Anmeldungsdatum: 31.07.2009
Beiträge: 133
Wohnort oder Region: Heppenheim

Beitrag Verfasst am: 05.03.2013 23:17
Titel: Unbekannte Rinne
Untertitel: Flugplatz Biblis
Antworten mit Zitat

Verehrte Gemeinde,

wie schon im Rahmen der Berichterstattung zu der kürzlich stattgefundenen Exkursion am ehemaligen Flugplatz Biblis erwähnt, befindet sich ca. 50m südlich der Werfthalle eine ca. 20m lange Rinne, deren Funktion uns bislang unbekannt ist.
Weitere Daten (ca.):
Breite innen: 138cm
Stärke der Betonumrandung: 23cm
=> mittlere Breite: 161cm
Tiefe: mindestens 100cm

Auffällig ist, dass auf den Beton eine Mörtelschicht aufgebracht wurde, als ob Ziegel o.ä. darauf gewesen wären. Es sind ringsum keinerlei Bohrungen, Anschlüsse o.ä. zu sehen. Auffällig ist zudem eine stellenweise hellblaue Färbung des Betons, die evtl. durch chemische Reaktionen entstanden sein könnten. hier ist auf jeden Fall eine Expertenmeinung gefragt.
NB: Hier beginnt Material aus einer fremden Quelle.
Lemma getOrCreateChat_find_eq env eventId a b s :
  getOrCreateChat_find env eventId a b s =
  match event_findUnique s eventId with
  | None => (Err (Error "Event not found"), s)
  | Some _ =>
      if decide (some_party_known s eventId a b)
      then (Ok (existing_room (env_pick env) s eventId a b), s)
      else (Err (Error "User not authorized for this event"), s)
  end.
Proof.
  unfold getOrCreateChat_find, existing_room. svc_unfold.
  destruct (event_findUnique s eventId) as [ev|] eqn:Hev; [|done]. simpl.
  assert (forall u, is_host s eventId u <-> event_creatorId ev = u) as Hh
    by (intros u; unfold is_host; by rewrite Hev).
  assert (is_Some (eventParticipant_findFirst s eventId [a; b]) <->
          has_participant_row s eventId a \/ has_participant_row s eventId b)
    as Hrow.
  { rewrite <- not_eq_None_Some, eventParticipant_findFirst_None.
    destruct (decide (has_participant_row s eventId a));
      destruct (decide (has_participant_row s eventId b)); tauto. }
  assert (forall st : Store,
            match chat_view st false <$> chat_findFirst (env_pick env) st eventId [a; b] with
            | Some existingChat =>
                if decide (length (cv_participants existingChat) = 2%nat)
                then fun s2 : Store => (Ok (Some existingChat), s2)
                else fun s2 : Store => (Ok None, s2)
            | None => fun s2 : Store => (Ok None, s2)
            end st =
            (Ok match chat_findFirst (env_pick env) st eventId [a; b] with
                | Some c =>
                    if decide (length (participants_of st (chat_id c)) = 2%nat)
                    then Some (chat_view st false c) else None
                | None => None
                end, st)) as Hlook.
  { intros st. destruct (chat_findFirst (env_pick env) st eventId [a; b]); simpl; [|done].
    rewrite length_fmap. by case_decide. }
  destruct (decide (some_party_known s eventId a b)) as [Hk|Hk];
    unfold some_party_known in Hk; rewrite !Hh, <- Hrow in Hk.
  - replace (negb (bool_decide (event_creatorId ev = a) ||
                   bool_decide (event_creatorId ev = b)) &&
             negb (bool_decide (is_Some (eventParticipant_findFirst s eventId [a; b]))))
      with false; [apply Hlook|].
    symmetry. apply andb_false_iff.
    rewrite !negb_false_iff, orb_true_iff, !bool_decide_eq_true. tauto.
  - replace (negb (bool_decide (event_creatorId ev = a) ||
                   bool_decide (event_creatorId ev = b)) &&
             negb (bool_decide (is_Some (eventParticipant_findFirst s eventId [a; b]))))
      with true; [done|].
    symmetry. apply andb_true_iff.
    rewrite !negb_true_iff, orb_false_iff, !bool_decide_eq_false. tauto.
Qed.
(** The steps of a decoded request after the issuer check. *)
Lemma serve_decoded (h : AuthenticationMiddleware) (r : Request) (tokenStr : string)
    (t : Token) (claims : gmap string iface) (clientKey : string) :
  decoded ParseUnverified r tokenStr t claims clientKey ->
  serve h r =
  ((if qsh_reported h claims then SendError 401 MissingQsh else mret tt);;
   match Store_Get (addon h) clientKey with
   | inr _ => SendError 500 "Could not lookup stored client data for clientKey"
   | inl tenant =>
       if is_empty (SharedSecret tenant) then
         SendError 401 "Could not find JQT sharedSecret in tenant clientKey"
       else
         match keyFunc (SharedSecret tenant) t with
         | inr _ =>
             emit (EvLog Error "JWT Token verification error: %v");;
             SendError 500 "Could not verify JWT Token"
         | inl k =>
             method ← lift (TMethod t);
             if Claims_Valid claims && Method_Verify method tokenStr k then
               if negb (ValidateQshFromRequest CreateQueryStringHash claims r
                          (addon h) (skipQsh h)) then
                 SendError 401 QshMismatch
               else
                 match SignedString SigningMethodHS256
                         (sessionClaims h clientKey claims) (SharedSecret tenant) with
                 | inr e => SendError 500 ("Could not create new access token " ++ e)
                 | inl signedToken =>
                     emit (EvHeaderSet "X-acpt" signedToken);;
                     accountID ←
                       (if bool_decide (index claims "sub" = INil) then mret ""
                        else assert_string (index claims "sub"));
                     emit (EvNext
                             [("clientKey", clientKey);
                              ("hostBaseUrl", BaseURL tenant);
                              ("token", signedToken);
                              ("userAccountId", accountID);
                              ("tenantContext", Context tenant)])
                 end
             else
               emit (EvLog Error "JWT Token verification error: %v");;
               SendError 500 "Could not verify JWT Token"
         end
   end).
Proof.
  intros (Hx & Hp & Hc & Hi & Hne). apply String.eqb_neq in Hne.
  unfold AuthenticationMiddleware_ServeHTTP, extractUnverifiedClaims,
    createSessionToken, Parse, qsh_reported.
  rewrite Hx, Hp. cbn -[index keyFunc sessionClaims ValidateQshFromRequest].
  rewrite Hc. cbn -[index keyFunc sessionClaims ValidateQshFromRequest].
  rewrite Hi. cbn -[index keyFunc sessionClaims ValidateQshFromRequest].
  rewrite Hne. cbn -[index keyFunc sessionClaims ValidateQshFromRequest].
  destruct (iface_eq_string (index claims "qsh") "" && negb (skipQsh h));
    (destruct (Store_Get (addon h) clientKey) as [tenant|e]; [|reflexivity]);
    (destruct (is_empty (SharedSecret tenant)); [reflexivity|]);
    (destruct (keyFunc (SharedSecret tenant) t) as [k|e]; [|reflexivity]);
    (destruct (TMethod t) as [m|]; [|reflexivity]);
    cbn -[index keyFunc sessionClaims ValidateQshFromRequest];
    (destruct (Claims_Valid claims) eqn:EV;
     destruct (Method_Verify m tokenStr k); try reflexivity);
    cbn -[index keyFunc sessionClaims ValidateQshFromRequest];
    rewrite Hc; cbn -[index keyFunc sessionClaims ValidateQshFromRequest];
    rewrite EV; cbn -[index keyFunc sessionClaims ValidateQshFromRequest];
    (destruct (ValidateQshFromRequest CreateQueryStringHash claims r (addon h)
                 (skipQsh h)); [|reflexivity]);
    cbn -[index keyFunc sessionClaims ValidateQshFromRequest];
    (destruct (SignedString SigningMethodHS256 (sessionClaims h clientKey claims)
                 (SharedSecret tenant)) as [signedToken|e]; [|reflexivity]);
    cbn -[index keyFunc sessionClaims ValidateQshFromRequest];
    destruct (bool_decide (index claims "sub" = INil));
    try reflexivity;
    destruct (index claims "sub"); reflexivity.
Qed.
(** C7, amended: once the token is decoded and the early missing-hash
    report is not written, a failed step is reported with the status of
    [reported_status]: 401 for an empty shared secret and a query string
    hash mismatch; 500 for a failed tenant lookup, an unsupported
    algorithm, an invalid signature, expired claims and a failed signing
    of the session token.  The wrapped handler is not invoked. *)
Theorem failure_reported_status
    (h : AuthenticationMiddleware) (r : Request) (tokenStr : string) (t : Token)
    (claims : gmap string iface) (clientKey : string) (f : failure) :
  decoded ParseUnverified r tokenStr t claims clientKey ->
  qsh_reported h claims = false ->
  fails_at Method_Verify Claims_Valid SignedString CreateQueryStringHash
    h r tokenStr t claims clientKey f ->
  response_status (trace (serve h r)) = Some (reported_status f)
  /\ forwarded (trace (serve h r)) = false.
Proof.
  intros Hd Hq Hf. rewrite (serve_decoded _ _ _ _ _ _ Hd), Hq.
  destruct Hf as [e Hs|tenant Hs Hsec|tenant e Hs Hsec Hk
                 |tenant k m Hs Hsec Hk Hm Hv|tenant k m Hs Hsec Hk Hm Hc
                 |tenant k m Hs Hsec Hk Hm Hv Hc Hqsh
                 |tenant k m e Hs Hsec Hk Hm Hv Hc Hqsh Hsign];
    rewrite Hs; try (apply is_empty_false in Hsec; rewrite Hsec);
    try (apply is_empty_true in Hsec; rewrite Hsec);
    try rewrite Hk; try rewrite Hm; cbn -[ValidateQshFromRequest sessionClaims];
    try rewrite Hv; try rewrite Hc; try rewrite andb_false_r;
    cbn -[ValidateQshFromRequest sessionClaims];
    try rewrite Hqsh; try rewrite Hsign; split; reflexivity.
Qed.
(** A token without a query string hash claim, on a route that enforces
    the hash, never reaches the wrapped handler, and the missing-hash
    failure is never what the caller reads. *)
Lemma absent_qsh_not_forwarded
    (h : AuthenticationMiddleware) (r : Request) (tokenStr : string) (t : Token)
    (claims : gmap string iface) (clientKey : string) :
  decoded ParseUnverified r tokenStr t claims clientKey ->
  claims !! "qsh" = None ->
  skipQsh h = false ->
  forwarded (trace (serve h r)) = false
  /\ ~ In MissingQsh (written (trace (serve h r))).
Proof.
  intros Hd Hq Hskip. rewrite (serve_decoded _ _ _ _ _ _ Hd).
  unfold qsh_reported. rewrite (index_absent _ _ Hq), Hskip.
  rewrite (ValidateQshFromRequest_absent_qsh _ _ _ _ Hq).
  cbn -[keyFunc].
  destruct (Store_Get (addon h) clientKey) as [tenant|e];
    [|split; [reflexivity | cbn; intros [[=]|[]]]].
  destruct (is_empty (SharedSecret tenant));
    [split; [reflexivity | cbn; intros [[=]|[]]]|].
  destruct (keyFunc (SharedSecret tenant) t) as [k|e];
    [|split; [reflexivity | cbn; intros [[=]|[]]]].
  destruct (TMethod t) as [m|]; [|split; [reflexivity | cbn; intros []]].
  cbn. destruct (Claims_Valid claims && Method_Verify m tokenStr k);
    split; first [reflexivity | cbn; intros [[=]|[]]].
Qed.

(** A token that decodes to claims without an issuer entry makes the
    middleware panic at the type assertion of the issuer: nothing is
    written to the response. *)
Lemma absent_issuer_panics
    (h : AuthenticationMiddleware) (r : Request) (tokenStr : string) (t : Token)
    (claims : gmap string iface) :
  ExtractJwt r = (tokenStr, true) ->
  ParseUnverified tokenStr = ParseOk t ->
  Claims t = Some claims ->
  claims !! "iss" = None ->
  serve h r = ([], None).
Proof.
  intros Hx Hp Hc Hi.
  unfold AuthenticationMiddleware_ServeHTTP, extractUnverifiedClaims, Parse.
  rewrite Hx, Hp. cbn -[index]. rewrite Hc. cbn -[index].
  rewrite (index_absent _ _ Hi). reflexivity.
Qed.

(** An empty issuer is answered 401 with the missing issuer failure. *)
Lemma empty_issuer_rejected
    (h : AuthenticationMiddleware) (r : Request) (tokenStr : string) (t : Token)
    (claims : gmap string iface) :
  ExtractJwt r = (tokenStr, true) ->
  ParseUnverified tokenStr = ParseOk t ->
  Claims t = Some claims ->
  claims !! "iss" = Some (IString "") ->
  serve h r = SendError 401 MissingIssuer.
Proof.
  intros Hx Hp Hc Hi.
  unfold AuthenticationMiddleware_ServeHTTP, extractUnverifiedClaims, Parse.
  rewrite Hx, Hp. cbn -[index]. rewrite Hc. cbn -[index].
  rewrite (index_lookup _ _ _ Hi). reflexivity.
Qed.

(** The session token's issuer is the add-on key and its audience the
    client key; its subject is the string under the claim named
    ["subject"], and empty without one. *)
Lemma sessionClaims_fields (h : AuthenticationMiddleware) (clientKey : string)
    (verClaims : gmap string iface) :
  Issuer (sessionClaims h clientKey verClaims) = Key (addon h)
  /\ Audience (sessionClaims h clientKey verClaims) = clientKey
  /\ Subject (sessionClaims h clientKey verClaims)
     = fst (as_string (index verClaims "subject")).
Proof.
  unfold sessionClaims. destruct (index verClaims "subject"); repeat split.
Qed.

(** The claim named ["sub"], which holds the host account identifier,
    plays no part in the session token. *)
Lemma sessionClaims_ignores_sub (h : AuthenticationMiddleware) (clientKey : string)
    (verClaims : gmap string iface) (sub : iface) :
  sessionClaims h clientKey (<["sub" := sub]> verClaims)
  = sessionClaims h clientKey verClaims.
Proof.
  unfold sessionClaims, index. now rewrite lookup_insert_ne.
Qed.

(** The run of an authenticated request: the session token, signed with
    HMAC-SHA256 under the tenant's shared secret, is set as the X-acpt
    header, and the wrapped handler is invoked with the verified
    identity. *)
Lemma authenticated_run
    (h : AuthenticationMiddleware) (r : Request) (tokenStr : string) (t : Token)
    (claims : gmap string iface) (clientKey : string) (tenant : Tenant)
    (signedToken accountID : string) :
  decoded ParseUnverified r tokenStr t claims clientKey ->
  qsh_reported h claims = false ->
  authenticated Method_Verify Claims_Valid SignedString CreateQueryStringHash
    h r tokenStr t claims clientKey tenant signedToken ->
  index claims "sub" = IString accountID ->
  serve h r =
  ([EvHeaderSet "X-acpt" signedToken;
    EvNext [("clientKey", clientKey); ("hostBaseUrl", BaseURL tenant);
            ("token", signedToken); ("userAccountId", accountID);
            ("tenantContext", Context tenant)]], Some tt).
Proof.
  intros Hd Hq (Hs & Hsec & (k & m & Hk & Hm & Hv) & Hc & Hqsh & Hsign) Hsub.
  rewrite (serve_decoded _ _ _ _ _ _ Hd), Hq, Hs.
  apply is_empty_false in Hsec. rewrite Hsec, Hk, Hm.
  cbn -[ValidateQshFromRequest sessionClaims]. rewrite Hc, Hv.
  cbn -[ValidateQshFromRequest sessionClaims]. rewrite Hqsh, Hsign, Hsub.
  reflexivity.
Qed.

End Authentication.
Bettika hat bereits die Vermutung geäussert, dass es sich hierbei um eine Absetzrampe für Waggons handelt, die mit einem Culemeyer-Strassenroller hierher gebracht wurden, was mir allerdings aufgrund der nicht vorhandenen Asphaltierung aufgrund des hohen Gewichts als eher unwahrscheinlich erscheint.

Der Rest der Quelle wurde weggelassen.